According to published literature, taste and skin color are key parameters that influence consumer acceptability and preference [49]. The total soluble solids (TSS) and titratable acidity (TA) of “Nam Dok Mai Si Tong” mangoes are strongly correlated with the ripeness stage at harvest of mangoes [10,50]. This mango has an inherent skin color that attracts consumers. As a result, we decided to classify mangoes into groups using biochemical properties (namely, TSS and TA) and to employ machine learning techniques to transform the correlation between the physical and electrical properties and the biochemical properties into a predictive model. The procedures for predicting the ripeness stage of mangoes are shown in Figure 3. The process began by separating mangoes into two groups: one for measuring physical, electrical, and biochemical properties of mangoes and one for measuring only physical and electrical properties. The k-means unsupervised learning algorithm was chosen to visualize the data distributions of the biochemical data of mangoes (TSS and TA) and to find outliers.The biochemical data were fed into the k-means algorithm, which was used to label stages for each mango. Fortunately, the k-means algorithm reported no outliers in our biochemical data.

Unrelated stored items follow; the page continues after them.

Lemma leaf_head x t : good x → starts_with blank (text x +:+ t) = false ∧ strip_prefix "(" (text x +:+ t) = None.
Proof.
  intros Hx. revert t. induction x as [name op v|name op lit num|or x IHx y IHy]; intros t; cbn [text good] in *.
  3: rewrite append_assoc; apply IHx, Hx.
  all: rewrite append_assoc; destruct Hx as (Hn & _); split; [by apply name_no_blank|by apply name_no_paren].
Qed.

(** The rounds a filter needs. *)
Fixpoint cost (x : syn) : nat :=
  match x with
  | Bin _ x y => cost x + cost y + 3
  | _ => 3
  end.

Definition expr_reads (src : string) (x : syn) : Prop := ∀ fuel t, (cost x ≤ fuel)%nat → stops t →
  ∃ fuel', (fuel ≤ fuel' + cost x)%nat ∧ (1 ≤ fuel')%nat ∧
    parseExpr src fuel (text x +:+ t) = exprLoop src fuel' (tree x) t.

Lemma leaf_term src x t fuel s : is_leaf x = true → good x → stops t → (1 ≤ fuel)%nat →
  skipSpace s = text x +:+ t → parseTerm src fuel s = Done (tree x) t.
Proof.
  intros Hl Hx Ht Hf Hs. destruct fuel as [|fuel]; [lia|]. rewrite parseTerm_S, Hs.
  destruct (leaf_head x t Hx) as [_ ->]. by apply leaf_reads.
Qed.

Lemma term_reads src y fuel t s : good y → expr_reads src y → (cost y + 2 ≤ fuel)%nat → stops t →
  skipSpace s = term y +:+ t → parseTerm src fuel s = Done (tree y) t.
Proof.
  intros Hy HE Hf Ht Hs. destruct (is_leaf y) eqn:Hl.
  { apply leaf_term; [done..|lia|]. by destruct y. }
  destruct y as [| |or x y]; [done..|]. unfold term in Hs. destruct fuel as [|fuel]; [lia|].
  rewrite parseTerm_S, Hs, !append_assoc, app_str_cons. change ("" +:+ ?z) with z. cbn [strip_prefix Ascii.eqb Bool.eqb].
  destruct (HE fuel (")" +:+ t)) as (fuel' & _ & Hf' & ->); [lia|done|].
  destruct fuel' as [|fuel']; [lia|]. rewrite exprLoop_S, skipSpace_id by done.
  change (connective (")" +:+ t)) with (@None (bool * string)). cbv iota beta.
  rewrite skipSpace_id by done. done.
Qed.

Lemma text_reads src x : good x → expr_reads src x.
Proof.
  assert (∀ x, is_leaf x = true → good x → expr_reads src x) as Hleaf.
  { intros z Hl Hz fuel t Hf Ht. assert (cost z = 3)%nat by (by destruct z). destruct fuel as [|fuel]; [lia|].
    exists fuel. split_and!; [lia..|]. rewrite parseExpr_S. rewrite (leaf_term src z t); [done..|lia|].
    apply skipSpace_id. by apply leaf_head. }
  induction x as [| |or x IHx y IHy]; [by apply Hleaf..|]. intros [Hx Hy] fuel t Hf Ht. cbn [cost] in Hf.
  specialize (IHx Hx). specialize (IHy Hy).
  set (conn := if or then " or " else " and ").
  assert (text (Bin or x y) +:+ t = text x +:+ (conn +:+ term y +:+ t)) as ->
    by (cbn [text]; by rewrite !append_assoc).
  destruct (IHx fuel (conn +:+ term y +:+ t)) as (f1 & Hf1 & _ & ->); [lia|by destruct or|].
  destruct f1 as [|f1]; [lia|]. exists f1. split_and!; [cbn [cost]; lia|lia|].
  rewrite exprLoop_S. unfold conn.
  assert (skipSpace ((if or then " or " else " and ") +:+ term y +:+ t) =
    (if or then "or " else "and ") +:+ term y +:+ t) as -> by (by destruct or).
  assert (connective ((if or then "or " else "and ") +:+ term y +:+ t) = Some (or, " " +:+ term y +:+ t)) as ->
    by (by destruct or).
  rewrite (term_reads src y f1 t); [done|done|done|lia|done|].
  rewrite skipSpace_blank. apply skipSpace_id.
  destruct y; [apply (leaf_head (Str _ _ _) t Hy)|apply (leaf_head (Num _ _ _ _) t Hy)|done].
Qed.

Lemma text_length x : good x → (cost x ≤ String.length (text x))%nat.
Proof.
  induction x as [name op v|name op lit num|or x IHx y IHy]; cbn [good text cost]; rewrite ?length_app_str.
  - intros ([Hn _] & Hop & _). unfold Quote. cbn [String.length]. rewrite length_app_str.
    destruct name; [done|]. cbn [String.length]. lia.
  - intros ([Hn _] & Hop & Hl & _). destruct name; [done|]. destruct lit; [done|].
    assert (op ≠ "") by (intros ->; unfold lfOps in Hop; rewrite !elem_of_cons, elem_of_nil in Hop; naive_solver).
    destruct op; [done|]. cbn [String.length]. lia.
  - intros [Hx Hy]. specialize (IHx Hx). specialize (IHy Hy).
    destruct or, y; rewrite ?length_app_str; cbn [String.length cost] in *; lia.
Qed.

Lemma filter_reads x s : good x → s = text x → parseLabelFilter s = Done (tree x) "".
Proof.
  intros Hx ->. unfold parseLabelFilter, filterFuel. pose proof (text_length x Hx) as Hl.
  destruct (text_reads (text x) x Hx (3 * String.length (text x) + 3)%nat "") as (f' & _ & Hf' & E); [lia|done|].
  rewrite append_nil_r in E. rewrite E. destruct f' as [|f']; [lia|]. done.
Qed.

Lemma filter_single raw f : starts_with blank raw = false → strip_prefix "(" raw = None →
  parsePredicate raw raw = Done f "" → parseLabelFilter raw = Done f "".
Proof.
  intros Hb Hs Hp. unfold parseLabelFilter, filterFuel. rewrite Nat.add_comm. cbn [Nat.add].
  rewrite parseExpr_S, parseTerm_S, skipSpace_id, Hs, Hp by done. done.
Qed.


(** The connectives have one precedence level: in [p or q and r] the code
    evaluates [(p or q) and r], where LogQL binds [and] tighter. *)
Theorem and_does_not_bind_tighter p q r l :
  is_leaf p = true → is_leaf q = true → is_leaf r = true → good p → good q → good r →
  ∃ f, parseLabelFilter (text p +:+ " or " +:+ text q +:+ " and " +:+ text r) = Done f "" ∧
    eval f l = (eval (tree p) l || eval (tree q) l) && eval (tree r) l.
Proof.
  intros Lp Lq Lr Hp Hq Hr. exists (tree (Bin false (Bin true p q) r)). split; [|done].
  apply filter_reads; [done|].
  cbn [text]. rewrite !append_assoc. destruct q, r; done.
Qed.

(** A control character in a quoted value is compared as the letter of its
    escape: the LogQL parser hands the value on as [strconv.Quote] writes it, and
    [readQuoted] does not undo [\a], [\b], [\f], [\v], [\x] or [\u]. *)
Theorem control_character_garbled name : good_name name →
  parseLabelFilter (name +:+ "=" +:+ Quote (String "007" "")) =
    Done (labelFilterPred name "=" "a" (Fof_int 0) false) "".
Proof.
  intros Hn. assert (Quote (String "007" "") = String dquote (String bslash (String "a" (String dquote "")))) as ->.
  { unfold Quote. cbn [String.length quote_loop]. unfold quoteRune. rewrite DecodeRune_ascii by done.
    change (b2z "007") with 7%Z. unfold escapedRune. rewrite IsPrint_ascii by lia. reflexivity. }
  set (val := String dquote _). assert ("=" ∈ lfOps) as Hop by (unfold lfOps; set_solver).
  apply filter_single.
  - by apply name_no_blank.
  - by apply name_no_paren.
  - rewrite <- (append_nil_r val) at 2. by rewrite predicate_value.
Qed.

End Roundtrip.

(** ** Witnesses: integers for floats, no regular expressions. *)

Module FilterDemo.

#[local] Instance ascii_tables : Unicode := {|
  IsLetter r := ((65 <=? r)%Z && (r <=? 90)%Z) || ((97 <=? r)%Z && (r <=? 122)%Z);
  IsDigit r := (48 <=? r)%Z && (r <=? 57)%Z;
  IsPrint r := (32 <=? r)%Z && (r <=? 126)%Z
|}.

#[local] Instance ascii_laws : UnicodeLaws.
Proof.
  split; try done. intros r. cbn.
  rewrite orb_true_iff, !andb_true_iff, !Z.leb_le, andb_false_iff, !Z.leb_gt. lia.
Qed.

#[local] Instance integers : Floats := {|
  F := Z;
  ParseFloat s := match Atoi s with Some z => Ok z | None => Err "invalid syntax" end;
  Fneg := Z.opp;
  Fof_int z := z;
  Format_g z := Itoa z
|}.

#[local] Instance integer_order : Numbers := {|
  Fmul := Z.mul;
  Flt := Z.ltb;
  Fle := Z.leb;
  Feq := Z.eqb;
  ParseSeconds s := None
|}.

#[local] Instance no_regexps : Regexps := {|
  RE := unit;
  re_compile _ := Err "unsupported";
  re_match _ _ := false
|}.

Definition a1 : syn := Str "a" "=" "1".
Definition b2 : syn := Str "b" "!=" (String dquote (String "010" "")).
Definition c3 : @syn integers := @Num integers "c.d" ">=" "3KB" 3000%Z.

Lemma leaves_good : good a1 ∧ good b2 ∧ good c3.
Proof. vm_compute. split_and!; try done; repeat constructor. Qed.


(** At a = 1 and nothing else, [a="1" or b!=x and c>=3KB] is false here. *)
Lemma and_does_not_bind_tighter_witness :
  ∃ f, parseLabelFilter (text a1 +:+ " or " +:+ text b2 +:+ " and " +:+ text c3) = Done f "" ∧
    eval f {[ "a" := "1" ]} = false.
Proof.
  destruct leaves_good as (Ha & Hb & Hc).
  refine (and_does_not_bind_tighter a1 b2 c3 {[ "a" := "1" ]} _ _ _ Ha Hb Hc); reflexivity.
Defined.

Lemma control_character_garbled_witness :
  parseLabelFilter ("x" +:+ "=" +:+ Quote (String "007" "")) =
    Done (labelFilterPred "x" "=" "a" 0%Z false) "".
Proof. refine (control_character_garbled "x" _). by vm_compute. Defined.

End FilterDemo.

End Filter.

However, it disclosed a class imbalance in the number of mango samples, which is common in practice data classifications. Thus, the SMOTETomek technique was used for data oversampling. Three supervised ML techniques, namely GNB, SVM, and FANN, have already been used in literature for classification of the ripeness stage in several fruit crops. We wanted to find the most suitable ML algorithm for predicting the ripeness stage of mangoes. For this reason, we compared the performances of the GNB, SVM, and FANN classifiers using fourfold cross validation on both the unbalanced and balanced datasets of classes by considering the percent of corrected predictions. The results showed that the FANN classifier outperformed the others. We employed datasets of biochemical, physical, and electrical variables (100 data) from 100 mangoes to test the GNB, SVM, and FANN, while datasets of physical and electrical variables (100 data) from 20 mangoes were used as external datasets to validate the FANN model. The ML algorithms were implemented in Python using the scikit-learn and Keras packages.

2.6. The Optimal Number of Clusters

The elbow and silhouette methods were employed to evaluate the optimal number of clusters of ripeness stage of mango fruits [51].

2.6.1. Elbow Method

The elbow method calculates the total of squared errors of data points in a cluster and the centroids of clusters, which is known as the distortion score. The number of squared errors decreases, indicating an improvement in clustering quality. When the total of squared errors is plotted against the number of clusters, the optimal number of clusters is revealed as a significant change in slope, which is known as an elbow.

2.6.2. Silhouette Method

The silhouette method determines the proper number of clusters in a dataset by measuring cluster separation distance. The silhouette coefficient (SC) lies between −1 and 1, with negative and positive values indicating that the samples are in the wrong and correct cluster, respectively. Higher SC values indicate better quality of clustering.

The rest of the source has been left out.